Pour le public, l’ex-pompier de 55 ans est abord et avant tout connu comme cofondateur et président de la Caserne de jouets de Saguenay, un organisme à but non lucratif qui procédera samedi à sa 31e collecte annuelle et qui permet d’offrir bon an mal an plus de 20 000 jouets aux enfants et organismes du Saguenay–Lac-Saint-Jean.

Le nouveau retraité porte aussi le titre non officiel de bénévole le plus impliqué de la région, et ce, peu importe la cause. C’est simple, dès qu’il y a un problème, que quelqu’un soit en détresse ou manque à l’appel, les chances sont bonnes pour que Mario Gagnon soit déjà en train de prêter main-forte sur le terrain.

« Les gens m’appellent directement chez moi ou sur mon cellulaire pour me demander n’importe quoi. Je suis impliqué dans la communauté et ça me fait plaisir de le faire. C’est mon temps et je ne le compte pas », explique celui qui a passé sa jeunesse à arpenter les rues du centre-ville de Chicoutimi pour acheter ses cartes de hockey et ses bonbons dans des commerces d’une époque aujourd’hui révolue.

Nostalgie

D’ailleurs, cette nostalgie qui l’habite explique en partie pourquoi il crée, en 1988, le projet qui aura marqué sa vie et celles de milliers de jeunes. Depuis 30 ans, plus de 100 000 enfants ont reçu l’un ou l’autre des 380 000 jouets recueillis par son organisme

« La Caserne de jouets m’a apporté tellement de beaux moments », confie Mario Gagnon.
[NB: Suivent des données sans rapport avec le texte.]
Lemma SFdiv_core_binary_spec (mx my : positive) (ex ey : Z) :
let '(q, e', _) := SFdiv_core_binary prec emax (Z.pos mx) ex (Z.pos my) ey in
let D := Z.pos (digits2_pos mx) + ex - (Z.pos (digits2_pos my) + ey) in
0 <= q /\
Zdigits2 q + e' <= Z.max (D + 1) (fexp prec emax D) /\
e' <= fexp prec emax D.
Proof.
unfold SFdiv_core_binary. simpl Zdigits2.
set (d1 := Z.pos (digits2_pos mx)). set (d2 := Z.pos (digits2_pos my)).
set (D := d1 + ex - (d2 + ey)).
set (e' := Z.min (fexp prec emax D) (ex - ey)).
set (s := ex - ey - e').
assert (Hs : 0 <= s) by (unfold s, e'; lia).
set (m' := match s with
           | 0 => Z.pos mx
           | Z.pos _ => Z.shiftl (Z.pos mx) s
           | Z.neg _ => 0
           end).
assert (Hm' : m' = Z.pos mx * 2 ^ s).
{ unfold m'. destruct s as [| p | p] eqn:Es; [simpl; lia | | lia].
  apply Z.shiftl_mul_pow2. lia. }
pose proof (div_eucl_fst m' (Z.pos my)) as Hq.
destruct (Z.div_eucl m' (Z.pos my)) as [q r]. simpl in Hq. subst q.
pose proof (Zdigits2_pos_bounds mx) as [_ Hx]. simpl Zdigits2 in Hx.
pose proof (Zdigits2_pos_bounds my) as [Hy _]. simpl Zdigits2 in Hy.
fold d1 in Hx. fold d2 in Hy.
assert (Hd1 : 0 < d1) by (unfold d1; lia).
assert (Hd2 : 0 < d2) by (unfold d2; lia).
assert (H2s : 0 < 2 ^ s) by (apply Z.pow_pos_nonneg; lia).
assert (Hm'0 : 0 <= m') by (rewrite Hm'; lia).
assert (Hq0 : 0 <= m' / Z.pos my) by (apply Z.div_pos; lia).
split; [assumption|]. split; [|unfold e'; lia].
set (k := Z.max 0 (d1 + s - d2 + 1)).
assert (Hk : Zdigits2 (m' / Z.pos my) <= k).
{ apply Zdigits2_le_iff; [assumption | unfold k; lia |].
  apply Z.div_lt_upper_bound; [lia|].
  assert (Hup : m' < 2 ^ (d1 + s)).
  { rewrite Hm', Z.pow_add_r by lia. nia. }
  assert (Hlow : 2 ^ (d1 + s) <= 2 ^ (d2 - 1) * 2 ^ k).
  { rewrite <- Z.pow_add_r by (unfold k; lia).
    apply Z.pow_le_mono_r; unfold k; lia. }
  assert (0 < 2 ^ k) by (apply Z.pow_pos_nonneg; unfold k; lia).
  nia. }
clearbody m'. subst k s e'. lia.
Qed.

Lemma div_bounded (x y : float) (Kx Ly : Z) :
bounded_by Kx x -> magnitude_ge Ly y ->
-1074 <= Kx - Ly + 1 <= emax - 1 ->
bounded_by (Kx - Ly + 2) (div x y).
Proof.
destruct x as [sx | sx | | sx mx ex], y as [sy | sy | | sy my ey];
  cbn [bounded_by magnitude_ge div SFdiv]; try tauto.
intros [Hx Hex] Hy HK.
pose proof (SFdiv_core_binary_spec mx my ex ey) as H.
destruct (SFdiv_core_binary prec emax (Z.pos mx) ex (Z.pos my) ey)
  as [[q e'] l].
destruct H as (Hq & Hd & He).
replace (Kx - Ly + 2) with (Kx - Ly + 1 + 1) by lia.
unfold_format.
apply binary_round_aux_bounded; unfold emax, prec; try lia.
Qed.


Lemma iter_xO_pow (m d : positive) :
Z.pos (Pos.iter xO m d) = Z.pos m * 2 ^ Z.pos d.
Proof.
induction d as [| d IH] using Pos.peano_ind.
- simpl. lia.
- rewrite Pos.iter_succ, Pos2Z.inj_succ, Z.pow_succ_r by lia.
  change (Z.pos (Pos.iter xO m d)~0) with (2 * Z.pos (Pos.iter xO m d)).
  rewrite IH. lia.
Qed.

Lemma shl_align_spec (m : positive) (e e' : Z) :
let '(m1, e1) := shl_align m e e' in
e1 = Z.min e e' /\ Z.pos m1 = Z.pos m * 2 ^ (e - e1).
Proof.
unfold shl_align. destruct (e' - e) as [| d | d] eqn:E.
- split; [lia|]. rewrite Z.sub_diag. simpl. lia.
- split; [lia|]. rewrite Z.sub_diag. simpl. lia.
- split; [lia|]. rewrite iter_xO_pow. f_equal. f_equal. lia.
Qed.

Lemma digits_shift_left (m m1 : positive) (n : Z) :
0 <= n -> Z.pos m1 = Z.pos m * 2 ^ n ->
Z.pos (digits2_pos m1) <= Z.pos (digits2_pos m) + n.
Proof.
intros Hn E.
change (Zdigits2 (Z.pos m1) <= Zdigits2 (Z.pos m) + n).
pose proof (Zdigits2_pos_bounds m) as [_ Hm].
pose proof (Zdigits2_nonneg (Z.pos m)).
apply Zdigits2_le_iff; [lia | lia |].
assert (0 < 2 ^ n) by (apply Z.pow_pos_nonneg; lia).
rewrite E, Z.pow_add_r by lia. nia.
Qed.

Lemma binary_round_bounded (s : bool) (m : positive) (e K : Z) :
Z.pos (digits2_pos m) + e <= K -> -1074 <= K <= emax - 1 ->
bounded_by (K + 1) (binary_round prec emax s m e).
Proof.
intros Hd HK. unfold binary_round.
pose proof (shl_align_spec m e (fexp prec emax (Z.pos (digits2_pos m) + e)))
  as H.
destruct (shl_align m e (fexp prec emax (Z.pos (digits2_pos m) + e)))
  as [m1 e1].
destruct H as [He1 Hm1].
assert (Hn : 0 <= e - e1) by lia.
pose proof (digits_shift_left m m1 (e - e1) Hn Hm1) as Hd1.
apply binary_round_aux_bounded; cbn [Zdigits2]; unfold_format; lia.
Qed.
Parmi ces souvenirs marquants, il se souviendra toujours d’une petite fille de huit ans atteinte d’une maladie incurable qu’il avait prise sous son aile il y a une vingtaine d’années.

Il avait alors l’habitude d’aller la visiter et de lui faire faire des tours de camion de pompier, question de lui changer les idées.
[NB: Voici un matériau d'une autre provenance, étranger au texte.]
(** The line of the array [captions] for the subtitle of index [i] among
    [count]. *)
Definition entry_line (count : nat) (i_sub : nat * SrtToJsx.subtitle) : str :=
  SrtToJsx.entry (snd i_sub)
  ++ (if Z.of_nat (fst i_sub) <? Z.of_nat count - 1 then Py.lit "," else [])
  ++ [Py.nl].

(** [x] occurs in [s] as it is. *)
Definition substring (x s : str) : Prop :=
  exists pre post, s = pre ++ x ++ post.

(** What the generators write for one character of a caption. *)
Definition escape (line_break : ascii) (c : ascii) : str :=
  if Ascii.eqb Py.dquote c then [Py.backslash; Py.dquote]
  else if Ascii.eqb Py.nl c then [Py.backslash; line_break]
  else [c].



(** An integer within the limit of the interpreter on the digits of a
    conversion to [str]: 4300 digits at most. *)
Definition printable (n : Z) : Prop := Z.abs n < 10 ^ 4300.

(** Every quote of [s] has a backslash before it. *)
Definition quotes_escaped (s : str) : Prop :=
  forall pre post,
    s = pre ++ Py.dquote :: post -> exists pre', pre = pre' ++ [Py.backslash].

(** Neither a quote nor a newline. *)
Definition plain (c : ascii) : bool :=
  negb (Ascii.eqb Py.dquote c) && negb (Ascii.eqb Py.nl c).
Lemma bucket_le_put {V} (k : bytes) (v : V) (b : Bucket V) :
  bucket_le b (bucket_put k v b).
Proof.
  intros k' Hk. unfold bucket_has in *.
  destruct (decide (k' = k)) as [->|Hne].
  - rewrite bucket_get_put_eq. eauto.
  - by rewrite bucket_get_put_ne.
Qed.

Lemma store_le_refl d : store_le d d.
Proof.
  split; [done|]. split; [apply bucket_le_refl|].
  intros k hb Hk. exists hb. repeat split; try done; apply bucket_le_refl.
Qed.

Lemma store_le_trans a b c : store_le a b -> store_le b c -> store_le a c.
Proof.
  intros (Hs1 & Hb1 & Hh1) (Hs2 & Hb2 & Hh2).
  split; [auto|]. split; [by eapply bucket_le_trans|].
  intros k hb Hk.
  destruct (Hh1 k hb Hk) as (hb1 & Hk1 & ? & ? & ?).
  destruct (Hh2 k hb1 Hk1) as (hb2 & Hk2 & ? & ? & ?).
  exists hb2. repeat split; try done; by eapply bucket_le_trans.
Qed.

(** Replacing the bucket of a height by one with more keys gives a store
    with more keys. *)
Lemma store_le_put_height d k hb' :
  (∀ hb, bucket_get k (meta_heights d) = Some hb ->
         bucket_le (hb_requests hb) (hb_requests hb')
         ∧ bucket_le (hb_responses hb) (hb_responses hb')
         ∧ bucket_le (hb_acks hb) (hb_acks hb')) ->
  store_le d (mkDB (meta_state d) (meta_blocks d)
                   (bucket_put k hb' (meta_heights d))).
Proof.
  intros Hle. split; [done|]. split; [apply bucket_le_refl|]. simpl.
  intros k0 hb Hk. destruct (decide (k0 = k)) as [->|Hne].
  - rewrite bucket_get_put_eq. exists hb'. split; [done|]. by apply Hle.
  - rewrite bucket_get_put_ne by done. exists hb.
    repeat split; try done; apply bucket_le_refl.
Qed.

Lemma tx_Put_store_le E id k v tx : store_le tx (tx_Put E id k v tx).1.
Proof.
  unfold tx_Put. destruct (bolt_Put E id k v); [apply store_le_refl|].
  destruct id; simpl.
  - split; [eauto|]. split; [apply bucket_le_refl|].
    intros k0 hb Hk. exists hb. repeat split; try done; apply bucket_le_refl.
  - split; [done|]. split; [apply bucket_le_put|].
    intros k0 hb Hk. exists hb. repeat split; try done; apply bucket_le_refl.
  - apply store_le_put_height. intros hb ->. simpl.
    repeat split; try apply bucket_le_refl. apply bucket_le_put.
  - apply store_le_put_height. intros hb ->. simpl.
    repeat split; try apply bucket_le_refl. apply bucket_le_put.
Qed.
(** * Verification of the fluxlog template engine, text wrapper and value sanitizer

    Shallow embedding of [src/fluxlog.py] ([FluxLogger]).  Python strings are
    lists of Unicode code points ([list N]); Python's dynamically typed
    configuration values are the inductive [pyval]; exceptions are the error
    side of the [outcome] monad. *)

From Stdlib Require Import List ZArith NArith String Ascii Bool Lia.
Import ListNotations.
Open Scope string_scope.
Open Scope list_scope.
Open Scope N_scope.
Set Warnings "-register-all".

(* ------------------------------------------------------------------ *)
(** ** Python strings *)

Definition pychar := N.
Definition pystr := list pychar.

(** String literal helper: an ASCII Rocq string as a Python string. *)
Definition s_ (s : string) : pystr := map N_of_ascii (list_ascii_of_string s).
Arguments s_ s%_string.

Definition ESC : pychar := 27.

Fixpoint str_eqb (a b : pystr) : bool :=
  match a, b with
  | [], [] => true
  | x :: a', y :: b' => (x =? y) && str_eqb a' b'
  | _, _ => false
  end.

Definition in_range (lo hi c : N) : bool := (lo <=? c) && (c <=? hi).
Peu de temps avant sa mort, elle lui a fait promettre de déposer une photo de lui dans son cercueil pour l’accompagner dans la mort. Cette requête — et le geste demandé —, Mario Gagnon ne les oubliera jamais.

« Je l’avais adopté comme ma propre fille. Quand je suis allé au salon, j’ai eu de la misère... j’ai tellement pleuré que j’ai été incapable d’aller à l’église », se souvient-il.
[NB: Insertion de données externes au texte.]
(** The local dependency edges of one schema: [valid_deps]. *)
Definition valid_deps (set_order : list string -> list string) (schemas : dict json)
    (schema : json) : list string :=
  filter (fun dep => dhas dep schemas) (extract_schema_dependencies set_order schema).

(** Body of the loop over [schemas.items()]; the state is
    [(dependencies, dependents)]. *)
Definition collect_step (set_order : list string -> list string) (schemas : dict json)
    (st : dict (list string) * dict (list string)) (item : string * json)
  : Result (dict (list string) * dict (list string)) :=
  let deps := valid_deps set_order schemas (snd item) in
  dependents ← rfold (append_dependent (fst item)) deps (snd st);
  Ok (dset (fst item) deps (fst st), dependents).

(** Body of [for dependent in dependents[current]]; the state is
    [(in_degree, queue)]. *)
Definition visit_dependent (st : dict Z * list string) (dependent : string)
  : Result (dict Z * list string) :=
  match dget dependent (fst st) with
  | None => Raise KeyError
  | Some degree =>
      let in_degree := dset dependent (degree - 1)%Z (fst st) in
      if (degree - 1 =? 0)%Z then Ok (in_degree, snd st ++ [dependent])
      else Ok (in_degree, snd st)
  end.

(** [while queue: ...]; [fuel] bounds the number of iterations. *)
Fixpoint kahn_loop (fuel : nat) (dependents : dict (list string)) (in_degree : dict Z)
    (queue sorted_names : list string) : Result (list string) :=
  match queue with
  | [] => Ok sorted_names
  | current :: queue' =>
      match fuel with
      | O => Raise OutOfFuel
      | S fuel' =>
          match dget current dependents with
          | None => Raise KeyError
          | Some ds =>
              st ← rfold visit_dependent ds (in_degree, queue');
              kahn_loop fuel' dependents (fst st) (snd st) (sorted_names ++ [current])
          end
      end
  end.

(** The fallback loop: [if name not in sorted_names: sorted_names.append(name)]. *)
Definition append_missing (sorted_names : list string) (name : string) : list string :=
  if bool_decide (name ∈ sorted_names) then sorted_names else sorted_names ++ [name].

(** The second loop: [in_degree[name] = len(deps)]. *)
Definition in_degree_of (schema_names : list string) (dependencies : dict (list string))
  : dict Z :=
  fold_left (fun acc entry => dset (fst entry) (Z.of_nat (length (snd entry))) acc)
            dependencies
            (dict_of_pairs (map (fun name => (name, 0%Z)) schema_names)).

(** The rest of the function, from the computation of [queue] on. *)
Definition sort_from (schema_names : list string) (dependents : dict (list string))
    (in_degree : dict Z) : Result (list string) :=
  let queue := map fst (filter (fun entry => (snd entry =? 0)%Z) in_degree) in
  sorted_names ← kahn_loop (length schema_names) dependents in_degree queue [];
  if negb (Nat.eqb (length sorted_names) (length schema_names))
  then Ok (fold_left append_missing schema_names sorted_names)
  else Ok sorted_names.

Definition topological_sort_schemas (set_order : list string -> list string)
    (schemas : dict json) : Result (list string) :=
  let schema_names := dkeys schemas in
  let dependencies0 : dict (list string) :=
    dict_of_pairs (map (fun name => (name, [])) schema_names) in
  let dependents0 : dict (list string) :=
    dict_of_pairs (map (fun name => (name, [])) schema_names) in
  st ← rfold (collect_step set_order schemas) schemas (dependencies0, dependents0);
  sort_from schema_names (snd st) (in_degree_of schema_names (fst st)).

End dependencies.

(** ** utils.py *)

Module utils.

(** [re.split(r"[^A-Za-z0-9]+", value)]: the pieces between maximal runs
    of other characters; a run at either end leaves an empty piece. *)
Fixpoint re_split_go (in_sep : bool) (cur : list ascii) (s : string) : list string :=
  match s with
  | EmptyString => [Py.str_of (rev cur)]
  | String c s' =>
      if Py.is_alnum_char c then re_split_go false (c :: cur) s'
      else if in_sep then re_split_go true cur s'
      else Py.str_of (rev cur) :: re_split_go true [] s'
  end.

Definition re_split_non_alnum (value : string) : list string :=
  re_split_go false [] value.

Definition nonempty (s : string) : bool := negb (String.eqb s "").

Definition to_pascal_case (value : string) : string :=
  Py.join "" (map (fun part => Py.upper (Py.head1 part) +:+ Py.tail1 part)
                  (filter (fun part => nonempty part) (re_split_non_alnum value))).

End utils.

(** ** type_render.py *)

Module type_render.

Definition wrap_annotated (base : string) (metadata : list string) : string :=
  match metadata with
  | [] => base
  | _ => "Annotated[" +:+ base +:+ ", " +:+ Py.join ", " metadata +:+ "]"
  end.

End type_render.

(** ** types/*.py *)

(** [_format_openapi_meta], defined alike in each module of [types]. *)
Definition _format_openapi_meta (meta : dict json) : string :=
  let ordered := fold_left (fun acc kv => dset (fst kv) (snd kv) acc) (sort_by_key meta) [] in
  "json_schema_extra={'openapi': " +:+ Json.repr (JDict ordered) +:+ "}".

(** [Field(...)] wrapped around [base] when there is an argument. *)
Definition with_field (base : string) (field_args : list string) : string :=
  match field_args with
  | [] => base
  | _ => type_render.wrap_annotated base ["Field(" +:+ Py.join ", " field_args +:+ ")"]
  end.

(** [", ".join(repr(value) for value in values)] inside [Literal[...]]. *)
Definition literal_of (values : list json) : string :=
  "Literal[" +:+ Py.join ", " (map Json.repr values) +:+ "]".

(** [if custom: return custom]: [None] and the empty string are false. *)
Definition custom_truthy (custom : option string) : option string :=
  match custom with
  | Some s => if String.eqb s "" then None else Some s
  | None => None
  end.

Module array.

Definition convert_openapi_array_to_pydantic (schema : dict json)
    (convert_schema : json -> Result string) : Result string :=
  let items := Json.get "items" schema in
  item_type ← match items with
               | JDict _ => convert_schema items
               | _ => Ok "Any"
               end;
  let base := "list[" +:+ item_type +:+ "]" in
  let min_items := Json.get "minItems" schema in
  let max_items := Json.get "maxItems" schema in
  let field_args :=
    (if Json.is_int min_items then ["min_length=" +:+ Json.str min_items] else [])
    ++ (if Json.is_int max_items then ["max_length=" +:+ Json.str max_items] else []) in
  let meta : dict json :=
    (if Json.is_int min_items then [("minItems", min_items)] else [])
    ++ (if Json.is_int max_items then [("maxItems", max_items)] else []) in
  let field_args :=
    field_args ++ match meta with [] => [] | _ => [_format_openapi_meta meta] end in
  Ok (with_field base field_args).

End array.

Module boolean.

Definition convert_openapi_boolean_to_pydantic (reg : registry.PydanticSchemaRegistry)
    (schema : dict json) : string :=
  match custom_truthy
          (registry.get_schema_exported_variable_name_for_primitive_type reg "boolean") with
  | Some custom => custom
  | None => type_render.wrap_annotated "bool" ["Field(strict=True)"]
  end.

End boolean.

Module intersection.

Definition is_dict (v : json) : bool :=
  match v with JDict _ => true | _ => false end.

Definition convert_openapi_intersection_to_pydantic (schema : dict json)
    (convert_schema : json -> Result string) : Result string :=
  match Json.get "allOf" schema with
  | JList items =>
      parts ← rmap convert_schema (filter (fun item => is_dict item) items);
      match parts with
      | [] => Ok "Any"
      | [part] => Ok part
      | _ => Ok ("all_of(" +:+ Py.join ", " parts +:+ ")")
      end
  | _ => Ok "Any"
  end.

End intersection.

Module number.

Definition convert_openapi_number_to_pydantic (reg : registry.PydanticSchemaRegistry)
    (schema : dict json) : Result string :=
  match Json.get "enum" schema with
  | JList values => Ok (literal_of values)
  | _ =>
      let schema_type := Json.get "type" schema in
      is_prim ← Json.in_str_set schema_type ["number"; "integer"; "boolean"];
      match (if (is_prim : bool)
             then custom_truthy
                    (registry.get_schema_exported_variable_name_for_primitive_type
                       reg (Json.str schema_type))
             else None) with
      | Some custom => Ok custom
      | None =>
          let base := if Json.eq_str (Json.get "type" schema) "integer" then "int" else "float" in
          let minimum := Json.get "minimum" schema in
          let maximum := Json.get "maximum" schema in
          let field_args :=
            ["strict=True"]
            ++ (if Json.is_number minimum then ["ge=" +:+ Json.str minimum] else [])
            ++ (if Json.is_number maximum then ["le=" +:+ Json.str maximum] else []) in
          let meta : dict json :=
            (if Json.is_number minimum then [("minimum", minimum)] else [])
            ++ (if Json.is_number maximum then [("maximum", maximum)] else []) in
          let field_args :=
            field_args ++ match meta with [] => [] | _ => [_format_openapi_meta meta] end in
          Ok (type_render.wrap_annotated base ["Field(" +:+ Py.join ", " field_args +:+ ")"])
      end
  end.

End number.

Module object.

Definition convert_openapi_object_to_pydantic (schema : dict json)
    (convert_schema : json -> Result string) : Result string :=
  let properties := Json.get "properties" schema in
  let additional := Json.get "additionalProperties" schema in
  if negb (Json.truthy properties) && negb (Json.truthy additional) then Ok "dict[str, Any]"
  else
    match additional with
    | JDict _ =>
        inner ← convert_schema additional;
        Ok ("dict[str, " +:+ inner +:+ "]")
    | _ => Ok "dict[str, Any]"
    end.

End object.

Module string.

Definition is_str (v : json) : bool :=
  match v with JStr _ => true | _ => false end.

Definition convert_openapi_string_to_pydantic (reg : registry.PydanticSchemaRegistry)
    (schema : dict json) : string :=
  match Json.get "enum" schema with
  | JList values => literal_of values
  | _ =>
      (* [fmt] after the first [if]/[else]: a non-empty string or [None] *)
      let fmt : option string :=
        match Json.get "format" schema with
        | JStr f => if String.eqb f "" then None else Some f
        | _ => None
        end in
      match (match fmt with
             | Some f =>
                 custom_truthy
                   (registry.get_schema_exported_variable_name_for_string_format reg f)
             | None => None
             end) with
      | Some custom_schema => custom_schema
      | None =>
          let base :=
            match fmt with
            | Some f =>
                if String.eqb f "email" then "EmailStr"
                else if Py.str_in f ["url"; "uri"] then "AnyUrl"
                else if String.eqb f "uuid" then "UUID"
                else "str"
            | None => "str"
            end in
          let min_length := Json.get "minLength" schema in
          let max_length := Json.get "maxLength" schema in
          let pattern0 := Json.get "pattern" schema in
          let pattern_is_explicit := is_str pattern0 in
          let pattern :=
            if (match fmt with Some f => String.eqb f "color-hex" | None => false end)
               && negb pattern_is_explicit
            then JStr "^[a-fA-F0-9]{6}$" else pattern0 in
          let field_args :=
            (if String.eqb base "str" then ["strict=True"] else [])
            ++ (if Json.is_int min_length then ["min_length=" +:+ Json.str min_length] else [])
            ++ (if Json.is_int max_length then ["max_length=" +:+ Json.str max_length] else [])
            ++ (if is_str pattern then ["pattern=" +:+ Json.repr pattern] else []) in
          let meta : dict json :=
            match fmt with Some f => [("format", JStr f)] | None => [] end
            ++ (if is_str pattern && pattern_is_explicit then [("pattern", pattern)] else [])
            ++ (if Json.is_int min_length then [("minLength", min_length)] else [])
            ++ (if Json.is_int max_length then [("maxLength", max_length)] else []) in
          let field_args :=
            field_args ++ match meta with [] => [] | _ => [_format_openapi_meta meta] end in
          with_field base field_args
      end
  end.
En septembre dernier, pour souligner les 30 ans de la Caserne de jouets, Mario Gagnon a invité la famille de la petite à le visiter. Il a saisi à ce moment l’importance des gestes de bonté qu’il a pu poser au fil des années.

« Cette journée-là, la famille m’a dit qu’on venait de fermer la boucle. Tu ne t’attends pas à ça. Ce n’est pas écrit dans les livres les effets de tes actions à long terme. »

Aider les démunis

Bien qu’il n’arrive pas tout à fait à mettre le doigt sur l’origine de cette empathie qui le caractérise, Mario Gagnon ne cache pas qu’en grandissant dans un milieu défavorisé du centre-ville de Chicoutimi, il a rapidement compris que la vie n’était pas toujours une partie de plaisir pour les plus démunis.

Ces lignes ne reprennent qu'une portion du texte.